Ack! Can You Believe It?
After being nervous for the entire weekend and still yesterday I finally got all dressed up in my finest couture and headed off to my first day at what really is quite a dreamy job... and guess what??? The individual who was supposed to sit and fill out all of the requisite paperwork with me had called in sick. I was devastated. Of course I had to put on such a happy face and say "Oh, no problem, I'll get in touch with her over the phone and we can reschedule... blah blah blah". I was so excited and it felt so good and then nothin'.
So, I guess I get to be excited about it all over again tomorrow and I will just pretend that that is my first day.

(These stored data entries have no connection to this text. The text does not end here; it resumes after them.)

(** Claiming a chosen ticket follows the queue's rules.  For an agent with
    a capability, or on tickets that require neither placeholder capability,
    [candidateForTicket] answers exactly the row the queue holds for that
    ticket, and nothing when the queue holds none. *)
Theorem chosen_matches_queue k n criteria d row :
  well_formed d →
  capabilities criteria ≠ [] ∨
  (∀ c, (k, c) ∈ ticket_required_capabilities d → c ≠ nul_none ∧ c ≠ space_none) →
  claims_candidateForTicket k n criteria d = Some row ↔
  row ∈ claims_candidateTickets n criteria d ∧ cr_id row = k.
Proof.
  intros Hwf Hcaps. rewrite chosen_exact, queued_exact by done.
  assert (Hsame : ∀ t, tk_id t = k →
    eligible n (maxRiskRank criteria) (bound_capabilities space_none (capabilities criteria)) d t ↔
    eligible n (maxRiskRank criteria) (bound_capabilities nul_none (capabilities criteria)) d t).
  { intros t Hk. destruct Hcaps as [Hne|Hreq]; [by destruct (capabilities criteria)|].
    split; apply eligible_caps; intros c Hin; rewrite Hk in Hin; destruct (Hreq c Hin) as [H1 H2];
      unfold bound_capabilities; destruct (capabilities criteria); try done;
      by intros ->%list_elem_of_singleton. }
  split.
  - intros (t & Ht & -> & He). pose proof (wf_tickets d Hwf k t Ht) as Hid. split; [|done].
    exists t, k. split; [done|]. split; [done|]. by apply Hsame.
  - intros [(t & i & Ht & -> & He) Hk]. simpl in Hk. pose proof (wf_tickets d Hwf i t Ht) as Hid.
    exists t. split; [congruence|]. split; [done|]. by apply Hsame.
Qed.

(** The placeholder is a capability like any other.  An empty capability
    set is bound as a NUL followed by [__none__]; a ticket that requires just
    that string is offered by the queue to an agent with no capabilities at
    all, while [candidateForTicket], whose placeholder differs, refuses it. *)
Theorem placeholder_claims n m d k t :
  well_formed d → tickets d !! k = Some t →
  eligible n m [nul_none] d t → (k, nul_none) ∈ ticket_required_capabilities d →
  k ∈ cr_id <$> claims_candidateTickets n (mk_CandidateCriteria m []) d ∧
  claims_candidateForTicket k n (mk_CandidateCriteria m []) d = None.
Proof.
  intros Hwf Ht He Hreq. pose proof (wf_tickets d Hwf k t Ht) as Hid. split.
  - apply list_elem_of_fmap. exists (candidate_row n d t). split; [by simpl|].
    apply queued_exact. by exists t, k.
  - destruct (claims_candidateForTicket k n _ d) as [row|] eqn:Hc; [|done].
    apply chosen_exact in Hc as (t' & Ht' & _ & He'); [|done]. assert (t' = t) as -> by congruence.
    rewrite <- Hid in Hreq. apply (el_caps _ _ _ _ _ He') in Hreq.
    apply list_elem_of_singleton in Hreq. by vm_compute in Hreq.
Qed.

It's weird that way cause this seems to have a habit of happening to me. Take for example my very first job here in NYC... After moving here from Vancouver I was all bright eyed and unsuspecting as I made my way to the South Bronx (had never been before) to the school that I was assigned to. As I road the bus the short distance from the subway stop I passed burnt-out buildings, tons of garbage everywhere, and I quickly realized that I was indeed the only white person that I has seen for some time. I realize now how odd that seems and I can hardly believe it but it happened.
Anyhow, I get to my school and make my way to the main office where I find the other recruits gathering. The meeting had just begun and the principal notices me looking a little confused as I did not receive my snazzy welcome back (full of illegible photocopies and other useless garbage) and he says "and you are?". I responded with my name and he looked puzzled.... "and you are here for...?".
Well it turns out that he completely forgot hiring me and didn't have the slightest clue who I was. Not a clue! This despite the fact that we had spoken numerous times in the weeks leading up to this day and throughout all of our conversations he had no idea who I was. What and idiot! And to think that this was the best impression he gave to any of us. It was all down hill with him from there. Way down hill - a steep hill.
So, let's hope that today's little mishap is not going to be anything like my introduction to the wonderful and fantastic NYC Board of Education. God, it can't possibly be that bad.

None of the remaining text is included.